WORK INSTRUCTIONS
Search the entries for the word "clearbody" and copy each line that has it.

EXTRACTED MATERIAL

========

(* ===== verification/Float32.v ===== *)
(** * IEEE single precision on 32-bit words

    The PIM coprocessor and the HMC atomic commands reinterpret memory words
    as [float] ([mem/abstract_mem.cc], [mem/ethz_pim_memory.cc]).  This file
    gives the reading of a 32-bit pattern as a binary32 number and back, and
    the C++ operators on it, with the Standard Library's [SpecFloat]
    arithmetic (round to nearest even).  A NaN result is stored with the
    default quiet pattern. *)

From S2P Require Import Prelude.
From Stdlib Require Import SpecFloat.

Definition f32_prec : Z := 24.
Definition f32_emax : Z := 128.
Definition f64_prec : Z := 53.
Definition f64_emax : Z := 1024.

(** [*(float* )p] for the word [b] at [p] *)
Definition f32_of_bits (b : Z) : spec_float :=
  let s := Z.testbit b 31 in
  let e := (b / 2 ^ 23) mod 2 ^ 8 in
  let m := b mod 2 ^ 23 in
  if e =? 255 then (if m =? 0 then S754_infinity s else S754_nan)
  else if e =? 0 then
    match m with Zpos p => S754_finite s p (-149) | _ => S754_zero s end
  else
    match 2 ^ 23 + m with Zpos p => S754_finite s p (e - 150) | _ => S754_nan end.

Definition sign_bit (s : bool) : Z := if s then 2 ^ 31 else 0.

(** The word stored by [*(float* )p = f] *)
Definition f32_to_bits (f : spec_float) : Z :=
  match f with
  | S754_zero s => sign_bit s
  | S754_infinity s => sign_bit s + 255 * 2 ^ 23
  | S754_nan => 0x7fc00000
  | S754_finite s m e =>
      if Zpos m <? 2 ^ 23 then sign_bit s + Zpos m
      else sign_bit s + (e + 150) * 2 ^ 23 + (Zpos m - 2 ^ 23)
  end.

(** Operators of [float]. *)
Definition f32_add : spec_float -> spec_float -> spec_float := SFadd f32_prec f32_emax.
Definition f32_sub : spec_float -> spec_float -> spec_float := SFsub f32_prec f32_emax.
Definition f32_mul : spec_float -> spec_float -> spec_float := SFmul f32_prec f32_emax.
Definition f32_div : spec_float -> spec_float -> spec_float := SFdiv f32_prec f32_emax.
Definition f32_neg : spec_float -> spec_float := SFopp.
Definition f32_lt (x y : spec_float) : bool := SFltb x y.
Definition f32_le (x y : spec_float) : bool := SFleb x y.

(** [(float)u] for an unsigned integer *)
Definition f32_of_uint (u : Z) : spec_float := binary_normalize f32_prec f32_emax u 0 false.

(** Conversions between [float] and [double] *)
Definition f32_round (f : spec_float) : spec_float :=
  match f with
  | S754_finite s m e =>
      binary_normalize f32_prec f32_emax (if s then Zneg m else Zpos m) e s
  | _ => f
  end.
Definition f64_of_f32 (f : spec_float) : spec_float :=
  match f with
  | S754_finite s m e =>
      binary_normalize f64_prec f64_emax (if s then Zneg m else Zpos m) e s
  | _ => f
  end.
Definition f64_of_int (z : Z) : spec_float := binary_normalize f64_prec f64_emax z 0 false.
Definition f64_mul : spec_float -> spec_float -> spec_float := SFmul f64_prec f64_emax.
Definition f64_div : spec_float -> spec_float -> spec_float := SFdiv f64_prec f64_emax.

(** [(uint32_t)f]: truncation; a value the type cannot represent is undefined. *)
Definition f32_to_u32 (f : spec_float) : res Z :=
  match f with
  | S754_zero _ => Ok 0
  | S754_finite s m e =>
      let v := Z.shiftl (Zpos m) e in
      if (negb s || (v =? 0)) && (v <? 2 ^ 32) then Ok v else Err Undefined
  | _ => Err Undefined
  end.

(** [(uint64_t)d] *)
Definition f64_to_u64 (f : spec_float) : res Z :=
  match f with
  | S754_zero _ => Ok 0
  | S754_finite s m e =>
      let v := Z.shiftl (Zpos m) e in
      if (negb s || (v =? 0)) && (v <? 2 ^ 64) then Ok v else Err Undefined
  | _ => Err Undefined
  end.

(** ** Lemmas *)
Lemma testbit31 b : inw 32 b -> Z.testbit b 31 = (2 ^ 31 <=? b).
Proof.
  unfold inw. intros Hb. destruct (Z.leb_spec (2 ^ 31) b).
  - apply Z.testbit_true; [lia|].
    replace (b / 2 ^ 31) with 1; [done|]. apply Z.div_unique with (b - 2 ^ 31); lia.
  - apply Z.testbit_false; [lia|]. by rewrite Z.div_small by lia.
Qed.

Lemma bits32_fields b : inw 32 b ->
  b = (if Z.testbit b 31 then 2 ^ 31 else 0) + (b / 2 ^ 23) mod 2 ^ 8 * 2 ^ 23 + b mod 2 ^ 23.
Proof.
  intros Hb. rewrite testbit31 by done. unfold inw in Hb.
  pose proof (Z.div_mod b (2 ^ 23)). 
  destruct (Z.leb_spec (2 ^ 31) b).
  - replace ((b / 2 ^ 23) mod 2 ^ 8) with (b / 2 ^ 23 - 2 ^ 8); [lia|].
    apply Z.mod_unique with 1; [|lia]. left. split.
    + assert (2 ^ 8 <= b / 2 ^ 23); [|lia]. apply Z.div_le_lower_bound; lia.
    + assert (b / 2 ^ 23 < 2 ^ 9); [|lia]. apply Z.div_lt_upper_bound; lia.
  - rewrite (Z.mod_small (b / 2 ^ 23)); [lia|]. split; [apply Z.div_pos; lia|].
    apply Z.div_lt_upper_bound; lia.
Qed.

Definition is_nan (f : spec_float) : bool := match f with S754_nan => true | _ => false end.

Lemma f32_to_of_bits b : inw 32 b -> is_nan (f32_of_bits b) = false ->
  f32_to_bits (f32_of_bits b) = b.
Proof.
  intros Hb Hn. pose proof (bits32_fields b Hb) as Eb. unfold f32_of_bits in *. cbv zeta in *.
  set (s := Z.testbit b 31) in *. set (e := (b / 2 ^ 23) mod 2 ^ 8) in *.
  pose proof (Z.mod_pos_bound (b / 2 ^ 23) (2 ^ 8) ltac:(lia)) as He. fold e in He.
  pose proof (Z.mod_pos_bound b (2 ^ 23) ltac:(lia)) as Hm.
  set (m := b mod 2 ^ 23) in *. clearbody s e m. change (if s then 2 ^ 31 else 0) with (sign_bit s) in Eb.
  destruct (Z.eqb_spec e 255) as [E1|E1]; [destruct (Z.eqb_spec m 0) as [E2|E2]|].
  - cbn [f32_to_bits]. lia.
  - discriminate.
  - destruct (Z.eqb_spec e 0) as [E0|E0].
    + destruct m as [|p|p]; cbn [f32_to_bits]; [lia| |lia].
      rewrite (proj2 (Z.ltb_lt _ _)) by lia. lia.
    + destruct (2 ^ 23 + m) as [|p|p] eqn:Ep; [lia| |lia]. cbn [f32_to_bits].
      rewrite (proj2 (Z.ltb_ge _ _)) by lia. lia.
Qed.

(** Reading a word as a float and storing it back keeps the word, NaNs apart. *)
Theorem f32_bits_roundtrip (b : Z) : inw 32 b -> is_nan (f32_of_bits b) = false ->
  f32_to_bits (f32_of_bits b) = b.
Proof. apply f32_to_of_bits. Qed.

(** [(f >= 0) ? f : -f] on the bit patterns *)
Lemma fabs_bits b : inw 32 b -> is_nan (f32_of_bits b) = false ->
  let f := f32_of_bits b in
  f32_to_bits (if f32_le (S754_zero false) f then f else f32_neg f) =
  if b =? 2 ^ 31 then b else b mod 2 ^ 31.
Proof.
  intros Hb Hn f. destruct (Z.eqb_spec b (2 ^ 31)) as [E0|E0]; [subst f b; reflexivity|].
  pose proof (f32_to_of_bits b Hb Hn) as E. pose proof (testbit31 b Hb) as T.
  assert (Hs : f = S754_zero (Z.testbit b 31) \/ f = S754_infinity (Z.testbit b 31) \/
    exists m e, f = S754_finite (Z.testbit b 31) m e).
  { clear E T. unfold f, f32_of_bits in *. cbv zeta in *. case_if; [case_if; [auto|done]|].
    case_if; [destruct (b mod 2 ^ 23)|destruct (2 ^ 23 + b mod 2 ^ 23)]; eauto; done. }
  fold f in E. clearbody f. rewrite T in Hs. unfold inw in Hb.
  assert (Hm : b mod 2 ^ 31 = if 2 ^ 31 <=? b then b - 2 ^ 31 else b).
  { destruct (Z.leb_spec (2 ^ 31) b); [|apply Z.mod_small; lia].
    symmetry. apply Z.mod_unique with 1; lia. }
  rewrite Hm. destruct Hs as [-> | [-> | (m & e & ->)]]; destruct (Z.leb_spec (2 ^ 31) b);
    cbn [f32_le SFleb SFcompare f32_neg SFopp negb f32_to_bits sign_bit] in *;
    repeat (case_if || case_if_in E); bool_prop; lia.
Qed.

Example f32_one : f32_to_bits (f32_of_uint 1) = 0x3f800000.
Proof. vm_compute. reflexivity. Qed.
Example f32_half_plus_quarter :
  f32_to_bits (f32_add (f32_of_bits 0x3f000000) (f32_of_bits 0x3e800000)) = 0x3f400000.
Proof. vm_compute. reflexivity. Qed.
Example f32_round_example :
  f32_to_bits (f32_round (f64_div (f64_mul (f64_of_int 15) (f64_of_int 1)) (f64_of_int 100)))
  = 0x3e19999a.
Proof. vm_compute. reflexivity. Qed.

Lemma f32_bits_roundtrip_witness : f32_to_bits (f32_of_bits 0x3f800001) = 0x3f800001.
Proof. apply (f32_bits_roundtrip 0x3f800001); [unfold inw; lia|reflexivity]. Defined.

========

EXPECTED OUTPUT
  set (m := b mod 2 ^ 23) in *. clearbody s e m. change (if s then 2 ^ 31 else 0) with (sign_bit s) in Eb.
  fold f in E. clearbody f. rewrite T in Hs. unfold inw in Hb.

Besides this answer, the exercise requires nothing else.